Ford has issued a recall for 18 F-150 Lightning pickups with failed battery cells, causing at least one truck to catch fire. The automaker will resume production of the electric truck on Monday, March 13 with a “clean stock” of battery packs, following a four-week production and shipping hiatus to investigate the cause of the defect.
Ford said the “root cause” of the problem was at South Korean battery supplier SK On’s plant in Georgia. In a statement, spokesperson Emma Bergg said the company was not aware of any reports of accidents or injuries related to this recall.
“Together with SK On, we confirmed root causes and implemented quality actions,” said Bergg. “Production is on track to resume on Monday with a clean supply of batteries.”

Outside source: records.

(** The [return] statements of [apply_vad], in source order. *)
Inductive return_site :=
| ret_vad_off          (* use_vad off or webrtcvad missing *)
| ret_frame_length     (* frame_length <= 0 *)
| ret_no_frames        (* total_frames == 0 *)
| ret_vad_failed       (* is_speech raised on a frame *)
| ret_no_speech        (* the combined mask is all false *)
| ret_no_segments      (* no segment buffer *)
| ret_low_ratio        (* retained ratio below the minimum *)
| ret_processed.       (* the segmented audio *)

(** [apply_vad], with the [return] statement that produced the value.
    [audio] is the flat sample sequence ([reshape(-1)]); the debug lines
    are left out. *)
Definition apply_vad_traced `{ModuleGlobals} `{FloatOps} `{Webrtcvad}
    (cfg : config) (audio : list fl) : py_result (return_site * list fl) :=
  let mono := audio in
  if negb (default false (use_vad cfg)) || negb VAD_AVAILABLE
  then Returned (ret_vad_off, mono)
  else
    let pcm16 := map quantize mono in
    if frame_length <=? 0 then Returned (ret_frame_length, mono)
    else
      let total_frames := total_frames_of pcm16 in
      if total_frames =? 0 then Returned (ret_no_frames, mono)
      else
        let remainder := remainder_of pcm16 in
        let frames := frames_of pcm16 in
        match make_vad cfg with
        | Raised e => Raised e
        | Returned vad =>
            match classify_frames vad frames with
            | None => Returned (ret_vad_failed, mono)
            | Some speech_mask =>
                let '(energy_mask, soft_mask) := energy_masks cfg frames in
                let energy_floor := energy_floor_of cfg in
                let combined_mask := mask_or (mask_or speech_mask energy_mask) soft_mask in
                if negb (any combined_mask) then Returned (ret_no_speech, mono)
                else
                  let combined_mask := bridge_mask cfg combined_mask in
                  let voiced_indices := flatnonzero combined_mask in
                  let padding_frames := padding_frames_of cfg in
                  let remainder_flat := remainder in
                  let remainder_rms := remainder_rms_of remainder_flat in
                  match voiced_segments voiced_indices with
                  | Raised e => Raised e
                  | Returned segments =>
                      let segment_buffers :=
                        extract_segments frames total_frames padding_frames
                          remainder_flat remainder_rms energy_floor segments in
                      match segment_buffers with
                      | [] => Returned (ret_no_segments, mono)
                      | _ =>
                          let processed_int := concat segment_buffers in
                          let processed_pcm := map dequantize processed_int in
                          let retained_ratio :=
                            if length mono =? 0 then fl_lit 1
                            else fl_div (fl_of_int (Z.of_nat (length processed_pcm)))
                                        (fl_of_int (Z.of_nat (length mono))) in
                          let min_ratio :=
                            fl_lit (default (4 # 10)%Q (vad_min_output_ratio cfg)) in
                          if fl_lt retained_ratio min_ratio
                          then Returned (ret_low_ratio, mono)
                          else Returned (ret_processed, processed_pcm)
                      end
                  end
            end
        end.
(** * Eulerian video magnification: pyramids, temporal band-pass, recombination

    A shallow embedding of [src/app/pyramid_utils.py] and of the numerical
    core of [src/app/evm.py].

    Modelling conventions.
    - A numpy/OpenCV image is a [Frame]: its shape (rows, cols, channels) and
      its pixel values as a function of the index.  A temporal volume is a
      [Volume]: the frame count, the spatial shape and the values.
    - Floating-point numbers are idealised as real numbers ([R]): rounding is
      not modelled.  Equalities proved here are therefore exact where the
      running program is only accurate up to rounding.
    - The frequency mask of the band-pass filter is the one place where
      rounding decides a comparison.  That part is modelled a second time
      with binary64 numbers ([temporal_bandpass_filter_f64]).
    - Python exceptions are the [Raise] results of the [result] type.
    - The pixel values computed by OpenCV's filters ([cv2.pyrDown],
      [cv2.pyrUp], [cv2.resize]) are parameters of the development; their
      output sizes and size checks follow OpenCV's documentation.
    - numpy's transforms are the discrete Fourier transform and its inverse
      over complex numbers built on [R]; [np.fft.fftfreq] follows numpy's
      source.
    - The functions are first modelled on values.  Steps 3 to 5 of the
      pipeline are modelled a second time on a store of shared arrays, to
      state which arrays are allocated and which are written. *)

From Stdlib Require Import Reals Lra Lia List ZArith Bool Arith PeanoNat.
From Stdlib Require Import FunctionalExtensionality.
From Stdlib Require Strings.Byte.
From Stdlib Require Import PrimFloat.
From Stdlib Require FloatOps Uint63Axioms.
Import ListNotations.

(** ** Exceptions *)

Inductive exn : Type :=
| CvError            (* cv2.error *)
| IndexError
| ValueError
| ZeroDivisionError
| TypeError.

Inductive result (A : Type) : Type :=
| Ok (a : A)
| Raise (e : exn).

Arguments Ok {A} a.
Arguments Raise {A} e.

Definition bind {A B : Type} (m : result A) (k : A -> result B) : result B :=
  match m with
  | Ok a => k a
  | Raise e => Raise e
  end.

Declare Scope result_scope.
Delimit Scope result_scope with result.
Notation "x <- m ;; k" := (bind m (fun x => k))
  (at level 61, m at next level, right associativity) : result_scope.
Open Scope result_scope.

(** [l[i]] for a non-negative index. *)
Definition index {A : Type} (l : list A) (i : nat) : result A :=
  match nth_error l i with
  | Some a => Ok a
  | None => Raise IndexError
  end.

(** [l[-1]]. *)
Definition index_last {A : Type} (l : list A) : result A :=
  match l with
  | [] => Raise IndexError
  | _ :: _ => index l (length l - 1)
  end.

(** ** Images *)

Record Frame : Type := mkFrame {
  rows : nat;
  cols : nat;
  chans : nat;
  pix : nat -> nat -> nat -> R
}.

Definition shape (f : Frame) : nat * nat * nat := (rows f, cols f, chans f).

Definition shape_eqb (s1 s2 : nat * nat * nat) : bool :=
  let '(r1, c1, k1) := s1 in
  let '(r2, c2, k2) := s2 in
  (r1 =? r2) && (c1 =? c2) && (k1 =? k2).

Definition is_empty (f : Frame) : bool :=
  (rows f =? 0) || (cols f =? 0) || (chans f =? 0).

Definition absdiff (a b : nat) : nat := (a - b) + (b - a).

(** Sample kernels, used to run the development on concrete frames: plain
    decimation, pixel replication and nearest-neighbour resampling. *)
Definition sample_down (src : Frame) (r c k : nat) : R :=
  pix src (2 * r) (2 * c) k.

Definition sample_up (src : Frame) (width height : nat) (r c k : nat) : R :=
  pix src (r / 2) (c / 2) k.

Definition sample_resize (src : Frame) (width height : nat) (r c k : nat) : R :=
  pix src (r * rows src / height) (c * cols src / width) k.

(** A frame whose pixel at (r, c, k) is r + c + k. *)
Definition ramp (h w ch : nat) : Frame :=
  mkFrame h w ch (fun r c k => INR (r + c + k)).

(** ** Temporal volumes *)

Record Volume (A : Type) : Type := mkVolume {
  nframes : nat;
  vrows : nat;
  vcols : nat;
  vchans : nat;
  vox : nat -> nat -> nat -> nat -> A
}.
(** The [for] loop of [monitor_nodes]: the nodes in dictionary order, with
    the [node_offline] messages it broadcasts (they carry the statistics as
    they are during the loop). *)
Fixpoint sweep_nodes (now : Q) (st : cluster_stats) (d : list (node_id * node))
  : list (node_id * node) * list event :=
  match d with
  | [] => ([], [])
  | (k, n) :: d' =>
      let '(d'', evs) := sweep_nodes now st d' in
      if expired now n
      then ((k, demote n) :: d'', node_offline k st :: evs)
      else ((k, n) :: d'', evs)
  end.

(** One pass of [monitor_nodes]. *)
Definition monitor_nodes (now : Q) (s : coordinator) : coordinator :=
  let '(d, evs) := sweep_nodes now (stats s) (nodes s) in
  mk_coordinator d (job_store s) (active_jobs s) (completed_jobs s)
    (thread_queue s) (collatz_queue s) (priority_queue s)
    (set_nodes_online (count_online d) (stats s))
    (in_flight s) (events s ++ evs).

(** [job.get('completed_at', 0) < cutoff_time] for the record behind a
    reference. *)
Definition is_old (cutoff : Q) (h : list job) (r : nat) : bool :=
  match h !! r with
  | Some j => Qltb (default 0 (job_completed_at j)) cutoff
  | None => false
  end.
Lemma all_chars_join (p : ascii -> bool) (sep : string) (parts : list string) :
  all_chars p sep = true ->
  Forall (fun s => all_chars p s = true) parts ->
  all_chars p (join sep parts) = true.
Proof.
  intros Hsep Hall. induction parts as [|a l IH]; [reflexivity|].
  apply Forall_cons_iff in Hall. destruct Hall as [Ha Hall].
  destruct l as [|b l]; [exact Ha|].
  rewrite join_cons_cons, !all_chars_app, Ha, Hsep, (IH Hall). reflexivity.
Qed.

Lemma json_escape_no_control (s : string) :
  all_chars no_control (json_escape s) = true.
Proof.
  induction s as [|c r IH]; [reflexivity|].
  cbn [json_escape]. rewrite all_chars_app, IH, andb_true_r.
  destruct c as [[] [] [] [] [] [] [] []]; vm_compute; reflexivity.
Qed.

Lemma string_of_uint_no_control (d : Decimal.uint) :
  all_chars no_control (NilEmpty.string_of_uint d) = true.
Proof. induction d; cbn [NilEmpty.string_of_uint all_chars]; auto. Qed.

Lemma str_of_int_no_control (n : Z) : all_chars no_control (str_of_int n) = true.
Proof.
  unfold str_of_int, NilZero.string_of_int, NilZero.string_of_uint.
  destruct (Z.to_int n) as [d|d]; destruct d;
    try reflexivity;
    cbn [all_chars append NilEmpty.string_of_uint];
    try apply string_of_uint_no_control;
    rewrite ?string_of_uint_no_control; reflexivity.
Qed.

Lemma json_encode_str_no_control (s : string) :
  all_chars no_control (json_encode_str s) = true.
Proof.
  unfold json_encode_str. cbn [all_chars].
  rewrite all_chars_app, json_escape_no_control. reflexivity.
Qed.

Lemma json_encode_dict_no_control (d : PyDict) :
  all_chars no_control (json_encode_dict false d) = true.
Proof.
  destruct d as [|kv d]; [reflexivity|].
  unfold json_encode_dict. rewrite !all_chars_app.
  rewrite all_chars_join; [reflexivity | reflexivity |].
  apply List.Forall_forall. intros s Hin. apply in_map_iff in Hin.
  destruct Hin as ([k v] & <- & _).
  unfold json_encode_member. cbn [fst snd].
  rewrite !all_chars_app, json_encode_str_no_control.
  destruct v as [|[]|n|t]; cbn [json_encode_val]; try reflexivity.
  - rewrite str_of_int_no_control. reflexivity.
  - rewrite json_encode_str_no_control. reflexivity.
Qed.

(** X15: the compact form of an export is a single line: whatever the
    records hold, the text [json.dump] writes with [pretty = false] has no
    character below code 32 in it, so no line feed and no carriage
    return. *)
Theorem json_compact_single_line (articles : list PyDict) :
  all_chars no_control (json_dumps false articles) = true.
Proof.
  destruct articles as [|d l]; [reflexivity|].
  unfold json_dumps. rewrite !all_chars_app.
  rewrite all_chars_join; [reflexivity | reflexivity |].
  apply List.Forall_forall. intros s Hin. apply in_map_iff in Hin.
  destruct Hin as (x & <- & _). apply json_encode_dict_no_control.
Qed.

Lemma quote_plus_url_chars (s : string) : all_chars url_char (quote_plus s) = true.
Proof.
  induction s as [|c r IH]; [reflexivity|].
  cbn [quote_plus]. rewrite all_chars_app, IH, andb_true_r.
  destruct c as [[] [] [] [] [] [] [] []]; vm_compute; reflexivity.
Qed.

(** X16: the search URL is a plain ASCII URL below the base origin: it
    starts with the base origin and the path [/search?q=], and whatever the
    query, the window, the language and the region hold, every character
    of it is a letter, a digit, one of [_.-~], an escape or a delimiter of
    the URL; there is no space and no raw special character in it. *)
Theorem build_search_url_shape (self : GoogleNewsScraper) (query : string)
        (when : option string) :
  startswith (GOOGLE_NEWS_BASE ++ "/search?q=") (build_search_url self query when)
  = true
  /\ all_chars url_char (build_search_url self query when) = true.
Proof.
  unfold build_search_url, urlencode. cbn [List.map fst snd].
  split.
  - reflexivity.
  - rewrite !all_chars_app.
    rewrite all_chars_join; [reflexivity | reflexivity |].
    repeat (apply List.Forall_cons;
            [rewrite !all_chars_app, !quote_plus_url_chars; reflexivity|]).
    apply List.Forall_nil.
Qed.

(** ** The resolver's second request *)

Section ResolverFallback.

Variable World : Type.
Variable session_head : string -> World -> exc Response * World.
Variable session_get : string -> World -> exc Response * World.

“Together with SK On, we confirmed root causes and implemented quality actions.”
The affected vehicles are on dealer lots or in customer hands, Bergg confirmed. The automaker has been in close contact with the National Highway Traffic Safety Administration, which is expected to issue the recall next week.
Battery fires, while rare, remain a serious concern for EV manufacturers. More data is needed, but researchers have determined that the vast majority of electric cars have a low risk of battery fires. But when a fire breaks out, EVs with lithium-ion batteries burn hotter, faster and require more water to put out – a fact that has led some cities to retrain their emergency responders for when such incidents occur.
The most serious incident involved the Chevy Bolt, which was recalled after GM reported at least 19 battery fires caused by defective cells from the supplier LG. The car manufacturer had to temporarily stop production after a software fix could no longer prevent fires. Chevy resumed production last year after installing new battery packs.